Source records:
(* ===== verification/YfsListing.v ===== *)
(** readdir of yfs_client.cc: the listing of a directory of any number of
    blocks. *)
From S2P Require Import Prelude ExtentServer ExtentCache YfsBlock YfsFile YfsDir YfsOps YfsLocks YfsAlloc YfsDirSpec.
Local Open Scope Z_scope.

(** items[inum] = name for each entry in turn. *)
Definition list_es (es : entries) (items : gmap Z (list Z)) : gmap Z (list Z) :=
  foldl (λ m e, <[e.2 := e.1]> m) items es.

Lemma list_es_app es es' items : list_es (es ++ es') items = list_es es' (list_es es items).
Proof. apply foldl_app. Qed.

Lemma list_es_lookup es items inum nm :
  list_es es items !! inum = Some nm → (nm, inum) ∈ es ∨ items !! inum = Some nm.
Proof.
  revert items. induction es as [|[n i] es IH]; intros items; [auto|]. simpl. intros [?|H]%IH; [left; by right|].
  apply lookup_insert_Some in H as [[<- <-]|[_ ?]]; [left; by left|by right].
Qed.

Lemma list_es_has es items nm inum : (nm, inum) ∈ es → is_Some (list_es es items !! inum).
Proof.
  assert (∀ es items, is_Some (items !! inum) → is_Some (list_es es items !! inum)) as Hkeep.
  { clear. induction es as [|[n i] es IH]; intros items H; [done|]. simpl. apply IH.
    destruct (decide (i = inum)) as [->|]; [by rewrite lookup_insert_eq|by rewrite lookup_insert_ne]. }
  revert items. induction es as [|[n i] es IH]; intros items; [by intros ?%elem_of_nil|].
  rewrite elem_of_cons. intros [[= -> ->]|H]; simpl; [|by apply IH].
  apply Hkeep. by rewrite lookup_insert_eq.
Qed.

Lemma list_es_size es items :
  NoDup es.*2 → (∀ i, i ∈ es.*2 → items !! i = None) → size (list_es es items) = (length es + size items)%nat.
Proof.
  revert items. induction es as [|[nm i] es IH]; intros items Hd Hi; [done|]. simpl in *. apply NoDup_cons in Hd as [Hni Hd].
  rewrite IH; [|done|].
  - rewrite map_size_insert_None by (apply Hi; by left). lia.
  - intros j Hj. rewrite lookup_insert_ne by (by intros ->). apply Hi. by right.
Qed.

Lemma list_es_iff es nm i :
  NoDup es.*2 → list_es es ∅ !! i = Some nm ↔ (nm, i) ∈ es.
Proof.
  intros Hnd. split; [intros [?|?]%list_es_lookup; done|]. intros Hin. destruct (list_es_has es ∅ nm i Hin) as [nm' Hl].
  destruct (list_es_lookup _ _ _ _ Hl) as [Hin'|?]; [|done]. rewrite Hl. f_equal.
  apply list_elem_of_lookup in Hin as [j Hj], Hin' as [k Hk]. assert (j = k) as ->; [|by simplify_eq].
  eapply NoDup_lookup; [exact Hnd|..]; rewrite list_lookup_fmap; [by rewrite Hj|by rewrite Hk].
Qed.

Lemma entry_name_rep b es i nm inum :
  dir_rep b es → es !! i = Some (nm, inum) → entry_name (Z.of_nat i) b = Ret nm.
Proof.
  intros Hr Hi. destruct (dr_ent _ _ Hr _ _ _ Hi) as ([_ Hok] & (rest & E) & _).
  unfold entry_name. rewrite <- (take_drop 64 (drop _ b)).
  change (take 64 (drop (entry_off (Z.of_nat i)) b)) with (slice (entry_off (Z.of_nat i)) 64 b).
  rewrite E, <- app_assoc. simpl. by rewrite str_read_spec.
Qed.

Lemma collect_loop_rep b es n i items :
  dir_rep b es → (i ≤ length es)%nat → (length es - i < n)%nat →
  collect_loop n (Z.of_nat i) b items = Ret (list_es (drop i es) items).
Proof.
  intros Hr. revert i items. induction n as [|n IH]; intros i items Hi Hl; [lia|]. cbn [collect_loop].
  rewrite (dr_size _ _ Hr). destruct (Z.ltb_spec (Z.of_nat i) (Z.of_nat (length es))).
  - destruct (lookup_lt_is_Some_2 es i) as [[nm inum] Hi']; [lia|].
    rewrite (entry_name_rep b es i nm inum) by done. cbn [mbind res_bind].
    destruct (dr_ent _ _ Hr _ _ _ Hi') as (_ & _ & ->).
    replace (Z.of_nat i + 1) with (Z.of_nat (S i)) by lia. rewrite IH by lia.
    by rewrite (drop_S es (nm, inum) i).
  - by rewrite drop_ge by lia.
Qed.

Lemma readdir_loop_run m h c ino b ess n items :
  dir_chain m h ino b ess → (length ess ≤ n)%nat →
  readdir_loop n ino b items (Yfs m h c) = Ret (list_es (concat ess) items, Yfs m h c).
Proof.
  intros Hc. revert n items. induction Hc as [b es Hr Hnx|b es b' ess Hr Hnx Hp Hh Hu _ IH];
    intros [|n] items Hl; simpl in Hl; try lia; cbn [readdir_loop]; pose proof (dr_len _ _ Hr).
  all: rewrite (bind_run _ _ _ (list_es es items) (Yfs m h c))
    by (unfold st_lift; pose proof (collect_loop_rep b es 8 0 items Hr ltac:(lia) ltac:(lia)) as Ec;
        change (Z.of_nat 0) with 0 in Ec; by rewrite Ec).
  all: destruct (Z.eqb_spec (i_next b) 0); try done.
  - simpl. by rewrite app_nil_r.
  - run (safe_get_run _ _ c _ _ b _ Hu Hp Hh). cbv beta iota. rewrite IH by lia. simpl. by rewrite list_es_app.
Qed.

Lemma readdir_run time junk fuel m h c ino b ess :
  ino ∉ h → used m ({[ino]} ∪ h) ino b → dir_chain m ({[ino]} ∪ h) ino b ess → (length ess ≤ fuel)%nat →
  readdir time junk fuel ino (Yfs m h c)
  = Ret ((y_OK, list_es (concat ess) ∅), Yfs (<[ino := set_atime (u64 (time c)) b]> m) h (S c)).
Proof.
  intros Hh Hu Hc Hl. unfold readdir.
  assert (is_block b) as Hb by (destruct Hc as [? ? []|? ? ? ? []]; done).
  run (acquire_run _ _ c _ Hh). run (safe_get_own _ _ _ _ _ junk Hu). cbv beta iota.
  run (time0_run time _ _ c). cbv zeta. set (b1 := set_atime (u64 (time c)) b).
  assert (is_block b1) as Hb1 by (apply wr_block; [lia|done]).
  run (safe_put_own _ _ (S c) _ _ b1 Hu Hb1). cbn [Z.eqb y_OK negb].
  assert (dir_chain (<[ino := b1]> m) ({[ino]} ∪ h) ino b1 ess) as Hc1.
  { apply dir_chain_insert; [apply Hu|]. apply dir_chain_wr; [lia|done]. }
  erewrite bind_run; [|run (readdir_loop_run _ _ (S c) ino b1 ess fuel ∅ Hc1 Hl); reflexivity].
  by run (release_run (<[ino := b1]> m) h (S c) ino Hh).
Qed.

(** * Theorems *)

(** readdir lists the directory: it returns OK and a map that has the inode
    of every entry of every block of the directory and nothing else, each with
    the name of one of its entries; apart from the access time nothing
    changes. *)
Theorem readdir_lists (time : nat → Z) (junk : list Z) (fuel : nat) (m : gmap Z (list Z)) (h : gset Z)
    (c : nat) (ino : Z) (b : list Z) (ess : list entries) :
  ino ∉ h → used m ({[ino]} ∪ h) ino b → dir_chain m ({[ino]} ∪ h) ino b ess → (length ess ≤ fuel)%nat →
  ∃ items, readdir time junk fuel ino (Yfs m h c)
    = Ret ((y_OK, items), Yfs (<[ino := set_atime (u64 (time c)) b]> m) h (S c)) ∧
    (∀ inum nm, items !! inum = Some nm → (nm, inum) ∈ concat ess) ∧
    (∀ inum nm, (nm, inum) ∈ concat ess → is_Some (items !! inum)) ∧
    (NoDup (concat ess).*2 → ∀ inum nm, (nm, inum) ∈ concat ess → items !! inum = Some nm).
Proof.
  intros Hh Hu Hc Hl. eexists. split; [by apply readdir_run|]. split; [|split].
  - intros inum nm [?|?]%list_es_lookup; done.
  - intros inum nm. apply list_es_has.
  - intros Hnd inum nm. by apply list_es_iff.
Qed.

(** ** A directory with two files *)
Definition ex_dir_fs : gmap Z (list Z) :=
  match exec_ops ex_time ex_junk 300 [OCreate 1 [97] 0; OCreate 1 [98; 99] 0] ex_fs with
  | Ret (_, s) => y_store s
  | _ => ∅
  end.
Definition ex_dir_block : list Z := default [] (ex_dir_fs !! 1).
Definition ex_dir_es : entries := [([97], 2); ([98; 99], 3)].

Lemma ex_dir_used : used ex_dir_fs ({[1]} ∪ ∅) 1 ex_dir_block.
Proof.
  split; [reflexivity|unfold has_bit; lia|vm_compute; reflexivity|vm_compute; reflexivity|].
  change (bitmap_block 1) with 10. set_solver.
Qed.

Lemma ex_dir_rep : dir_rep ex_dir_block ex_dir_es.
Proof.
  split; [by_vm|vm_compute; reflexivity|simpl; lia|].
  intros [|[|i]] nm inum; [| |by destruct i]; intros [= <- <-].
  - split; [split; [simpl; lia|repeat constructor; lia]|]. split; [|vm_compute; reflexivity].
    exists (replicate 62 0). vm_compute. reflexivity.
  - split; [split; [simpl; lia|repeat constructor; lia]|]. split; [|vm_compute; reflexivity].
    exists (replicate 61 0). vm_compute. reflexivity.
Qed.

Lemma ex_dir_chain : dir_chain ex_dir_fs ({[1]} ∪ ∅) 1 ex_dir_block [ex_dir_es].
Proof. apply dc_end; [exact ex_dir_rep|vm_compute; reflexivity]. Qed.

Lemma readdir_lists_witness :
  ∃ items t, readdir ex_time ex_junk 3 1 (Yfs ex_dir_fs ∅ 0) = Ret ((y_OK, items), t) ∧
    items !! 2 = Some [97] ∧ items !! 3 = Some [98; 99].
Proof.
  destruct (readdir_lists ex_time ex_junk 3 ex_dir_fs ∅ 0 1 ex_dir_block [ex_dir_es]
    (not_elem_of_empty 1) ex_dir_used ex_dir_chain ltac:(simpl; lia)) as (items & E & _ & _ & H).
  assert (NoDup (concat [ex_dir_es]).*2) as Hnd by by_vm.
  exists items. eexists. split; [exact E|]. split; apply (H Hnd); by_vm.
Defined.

---

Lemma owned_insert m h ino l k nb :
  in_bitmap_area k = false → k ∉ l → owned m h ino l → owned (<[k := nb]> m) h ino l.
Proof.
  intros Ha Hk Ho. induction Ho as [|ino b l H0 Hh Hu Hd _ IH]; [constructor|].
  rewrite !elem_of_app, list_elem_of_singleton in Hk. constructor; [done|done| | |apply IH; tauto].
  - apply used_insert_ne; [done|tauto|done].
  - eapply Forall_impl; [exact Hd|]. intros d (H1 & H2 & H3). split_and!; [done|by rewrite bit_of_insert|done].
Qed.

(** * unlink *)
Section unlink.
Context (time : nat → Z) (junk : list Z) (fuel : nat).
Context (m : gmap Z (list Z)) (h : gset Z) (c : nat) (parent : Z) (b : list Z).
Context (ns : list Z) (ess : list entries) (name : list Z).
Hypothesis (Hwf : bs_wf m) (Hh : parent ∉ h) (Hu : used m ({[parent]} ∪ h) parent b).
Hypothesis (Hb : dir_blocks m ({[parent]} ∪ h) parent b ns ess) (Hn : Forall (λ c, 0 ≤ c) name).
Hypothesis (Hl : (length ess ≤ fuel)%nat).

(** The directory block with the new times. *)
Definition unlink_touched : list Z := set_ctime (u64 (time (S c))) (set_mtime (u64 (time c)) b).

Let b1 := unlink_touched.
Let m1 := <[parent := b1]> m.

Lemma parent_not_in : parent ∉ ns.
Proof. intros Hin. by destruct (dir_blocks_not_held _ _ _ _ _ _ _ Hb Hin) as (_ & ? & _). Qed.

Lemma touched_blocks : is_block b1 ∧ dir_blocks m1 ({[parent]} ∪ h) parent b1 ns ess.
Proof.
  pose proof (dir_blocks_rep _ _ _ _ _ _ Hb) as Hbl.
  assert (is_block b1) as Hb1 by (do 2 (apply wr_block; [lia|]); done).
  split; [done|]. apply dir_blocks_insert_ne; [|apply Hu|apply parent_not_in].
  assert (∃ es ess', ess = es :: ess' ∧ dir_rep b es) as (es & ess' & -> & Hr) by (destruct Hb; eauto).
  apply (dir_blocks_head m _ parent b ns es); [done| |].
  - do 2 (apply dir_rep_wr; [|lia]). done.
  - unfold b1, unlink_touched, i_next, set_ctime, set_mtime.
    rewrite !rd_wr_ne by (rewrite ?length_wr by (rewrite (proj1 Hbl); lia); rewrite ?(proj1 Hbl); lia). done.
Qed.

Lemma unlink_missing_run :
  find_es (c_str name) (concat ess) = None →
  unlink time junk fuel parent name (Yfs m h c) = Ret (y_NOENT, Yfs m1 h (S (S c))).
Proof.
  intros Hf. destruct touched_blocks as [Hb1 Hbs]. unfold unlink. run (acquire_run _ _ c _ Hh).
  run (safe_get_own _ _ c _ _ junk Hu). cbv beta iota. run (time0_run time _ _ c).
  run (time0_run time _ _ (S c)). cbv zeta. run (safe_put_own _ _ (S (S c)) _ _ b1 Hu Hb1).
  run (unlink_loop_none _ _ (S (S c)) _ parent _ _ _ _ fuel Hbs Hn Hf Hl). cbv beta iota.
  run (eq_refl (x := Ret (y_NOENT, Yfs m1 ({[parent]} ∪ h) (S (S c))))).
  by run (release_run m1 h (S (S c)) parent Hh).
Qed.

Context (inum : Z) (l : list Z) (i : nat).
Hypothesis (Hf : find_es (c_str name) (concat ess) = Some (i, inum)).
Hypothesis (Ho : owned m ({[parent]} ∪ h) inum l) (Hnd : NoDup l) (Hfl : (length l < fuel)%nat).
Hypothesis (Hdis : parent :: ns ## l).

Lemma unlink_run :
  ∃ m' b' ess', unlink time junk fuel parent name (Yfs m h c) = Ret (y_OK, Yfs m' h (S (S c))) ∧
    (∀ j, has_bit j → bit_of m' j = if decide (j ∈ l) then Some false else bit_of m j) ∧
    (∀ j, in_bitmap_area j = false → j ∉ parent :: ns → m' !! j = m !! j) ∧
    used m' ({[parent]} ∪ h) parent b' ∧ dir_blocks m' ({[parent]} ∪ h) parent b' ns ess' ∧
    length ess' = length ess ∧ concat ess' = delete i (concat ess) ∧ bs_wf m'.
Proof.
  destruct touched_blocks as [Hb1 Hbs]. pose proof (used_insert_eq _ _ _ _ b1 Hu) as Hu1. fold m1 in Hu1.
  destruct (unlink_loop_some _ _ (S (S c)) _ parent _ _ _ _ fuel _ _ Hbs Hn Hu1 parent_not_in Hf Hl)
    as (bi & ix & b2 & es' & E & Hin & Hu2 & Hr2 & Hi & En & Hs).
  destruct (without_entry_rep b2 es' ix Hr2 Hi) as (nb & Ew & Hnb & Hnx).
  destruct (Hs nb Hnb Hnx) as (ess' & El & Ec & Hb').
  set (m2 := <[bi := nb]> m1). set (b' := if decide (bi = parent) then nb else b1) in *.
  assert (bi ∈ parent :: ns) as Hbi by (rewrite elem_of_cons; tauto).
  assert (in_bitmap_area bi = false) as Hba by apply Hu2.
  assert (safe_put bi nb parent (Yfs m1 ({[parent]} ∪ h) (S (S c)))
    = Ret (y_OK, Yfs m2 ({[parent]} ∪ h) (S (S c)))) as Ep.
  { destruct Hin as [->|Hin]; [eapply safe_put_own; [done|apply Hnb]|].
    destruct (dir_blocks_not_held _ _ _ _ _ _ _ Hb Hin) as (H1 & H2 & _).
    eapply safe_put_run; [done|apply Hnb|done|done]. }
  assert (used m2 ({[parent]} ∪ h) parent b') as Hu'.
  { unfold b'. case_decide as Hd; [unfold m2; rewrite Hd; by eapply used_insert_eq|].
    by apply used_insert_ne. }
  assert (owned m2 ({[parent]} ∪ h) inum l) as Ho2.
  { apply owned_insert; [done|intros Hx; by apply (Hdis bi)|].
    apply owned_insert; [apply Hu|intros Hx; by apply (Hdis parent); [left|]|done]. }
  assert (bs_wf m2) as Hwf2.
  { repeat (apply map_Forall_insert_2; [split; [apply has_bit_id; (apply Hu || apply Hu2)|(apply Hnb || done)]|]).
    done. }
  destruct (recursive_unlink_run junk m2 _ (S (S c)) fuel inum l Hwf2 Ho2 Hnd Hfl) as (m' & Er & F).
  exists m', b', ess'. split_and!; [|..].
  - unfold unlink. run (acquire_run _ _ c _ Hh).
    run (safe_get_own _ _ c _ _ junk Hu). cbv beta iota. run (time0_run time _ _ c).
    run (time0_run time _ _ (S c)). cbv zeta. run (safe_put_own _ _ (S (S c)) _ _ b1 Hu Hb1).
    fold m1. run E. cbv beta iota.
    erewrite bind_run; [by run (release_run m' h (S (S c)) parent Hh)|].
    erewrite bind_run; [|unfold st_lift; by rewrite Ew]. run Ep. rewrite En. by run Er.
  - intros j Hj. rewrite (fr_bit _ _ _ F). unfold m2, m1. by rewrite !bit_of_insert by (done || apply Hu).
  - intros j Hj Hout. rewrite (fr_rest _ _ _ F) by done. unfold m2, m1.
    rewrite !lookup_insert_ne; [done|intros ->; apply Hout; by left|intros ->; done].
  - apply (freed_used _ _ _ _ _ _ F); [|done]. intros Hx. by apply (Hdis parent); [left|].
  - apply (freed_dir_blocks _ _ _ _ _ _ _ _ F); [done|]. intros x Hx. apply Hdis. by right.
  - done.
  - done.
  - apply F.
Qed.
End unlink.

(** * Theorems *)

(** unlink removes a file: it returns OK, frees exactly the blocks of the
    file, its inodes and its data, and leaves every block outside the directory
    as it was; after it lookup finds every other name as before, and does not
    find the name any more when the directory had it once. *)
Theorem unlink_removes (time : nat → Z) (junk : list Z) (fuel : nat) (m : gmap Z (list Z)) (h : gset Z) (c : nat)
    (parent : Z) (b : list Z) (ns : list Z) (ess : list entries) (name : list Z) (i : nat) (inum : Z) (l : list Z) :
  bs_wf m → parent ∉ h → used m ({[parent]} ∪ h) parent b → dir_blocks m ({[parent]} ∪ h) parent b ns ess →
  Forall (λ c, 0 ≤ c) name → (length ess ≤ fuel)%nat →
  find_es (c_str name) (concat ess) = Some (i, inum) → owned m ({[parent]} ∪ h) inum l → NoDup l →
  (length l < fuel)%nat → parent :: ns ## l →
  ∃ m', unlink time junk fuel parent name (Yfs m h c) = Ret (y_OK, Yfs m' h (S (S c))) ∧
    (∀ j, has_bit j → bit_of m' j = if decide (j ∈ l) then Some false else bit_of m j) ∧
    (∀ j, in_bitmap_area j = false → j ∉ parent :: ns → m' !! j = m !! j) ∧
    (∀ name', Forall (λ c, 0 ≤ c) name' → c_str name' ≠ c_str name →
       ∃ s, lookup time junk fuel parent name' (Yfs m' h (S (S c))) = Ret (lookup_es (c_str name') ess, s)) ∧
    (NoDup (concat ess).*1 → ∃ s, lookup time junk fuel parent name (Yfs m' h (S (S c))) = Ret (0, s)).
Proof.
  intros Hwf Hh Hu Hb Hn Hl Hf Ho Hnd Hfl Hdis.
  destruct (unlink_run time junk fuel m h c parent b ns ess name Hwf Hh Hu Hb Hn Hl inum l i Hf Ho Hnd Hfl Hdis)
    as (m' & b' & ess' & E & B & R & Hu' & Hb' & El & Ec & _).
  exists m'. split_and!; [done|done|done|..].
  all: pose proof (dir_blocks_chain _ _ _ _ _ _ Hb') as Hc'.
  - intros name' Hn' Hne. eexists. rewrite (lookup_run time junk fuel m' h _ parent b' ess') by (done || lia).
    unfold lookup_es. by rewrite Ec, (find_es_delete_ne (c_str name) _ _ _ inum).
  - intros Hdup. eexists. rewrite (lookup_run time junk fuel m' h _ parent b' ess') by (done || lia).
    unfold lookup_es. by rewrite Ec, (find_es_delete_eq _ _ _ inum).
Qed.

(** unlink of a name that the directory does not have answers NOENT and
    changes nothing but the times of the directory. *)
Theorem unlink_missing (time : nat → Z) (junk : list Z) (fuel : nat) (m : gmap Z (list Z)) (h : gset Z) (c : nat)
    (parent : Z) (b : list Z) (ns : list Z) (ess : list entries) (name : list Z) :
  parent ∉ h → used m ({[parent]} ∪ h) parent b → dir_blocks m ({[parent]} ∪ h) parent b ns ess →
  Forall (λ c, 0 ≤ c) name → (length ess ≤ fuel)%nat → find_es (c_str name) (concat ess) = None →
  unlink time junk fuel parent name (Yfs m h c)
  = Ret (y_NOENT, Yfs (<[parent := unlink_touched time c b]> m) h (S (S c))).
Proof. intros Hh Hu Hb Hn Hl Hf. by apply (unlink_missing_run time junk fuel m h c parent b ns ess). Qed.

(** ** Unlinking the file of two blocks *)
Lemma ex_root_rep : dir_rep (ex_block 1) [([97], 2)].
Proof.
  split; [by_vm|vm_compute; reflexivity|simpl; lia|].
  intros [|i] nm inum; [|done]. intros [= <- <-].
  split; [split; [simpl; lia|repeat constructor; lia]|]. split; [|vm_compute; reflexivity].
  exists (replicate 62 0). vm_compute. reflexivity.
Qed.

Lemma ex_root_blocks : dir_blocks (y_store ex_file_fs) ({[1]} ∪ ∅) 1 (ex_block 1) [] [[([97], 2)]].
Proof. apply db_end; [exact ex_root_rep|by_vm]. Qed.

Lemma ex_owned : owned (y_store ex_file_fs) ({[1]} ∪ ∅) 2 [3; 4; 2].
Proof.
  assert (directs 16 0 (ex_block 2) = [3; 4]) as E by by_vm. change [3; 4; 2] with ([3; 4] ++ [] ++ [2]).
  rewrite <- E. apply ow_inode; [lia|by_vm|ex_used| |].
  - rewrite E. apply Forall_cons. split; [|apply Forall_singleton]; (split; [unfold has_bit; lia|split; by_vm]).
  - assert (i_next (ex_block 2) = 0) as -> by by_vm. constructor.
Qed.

**Exercise goal**
Go through the entries and copy every line that has "iota".

**Task result**
  - run (safe_get_run _ _ c _ _ b _ Hu Hp Hh). cbv beta iota. rewrite IH by lia. simpl. by rewrite list_es_app.
  run (acquire_run _ _ c _ Hh). run (safe_get_own _ _ _ _ _ junk Hu). cbv beta iota.
  run (safe_get_own _ _ c _ _ junk Hu). cbv beta iota. run (time0_run time _ _ c).
  run (unlink_loop_none _ _ (S (S c)) _ parent _ _ _ _ fuel Hbs Hn Hf Hl). cbv beta iota.
    run (safe_get_own _ _ c _ _ junk Hu). cbv beta iota. run (time0_run time _ _ c).
    fold m1. run E. cbv beta iota.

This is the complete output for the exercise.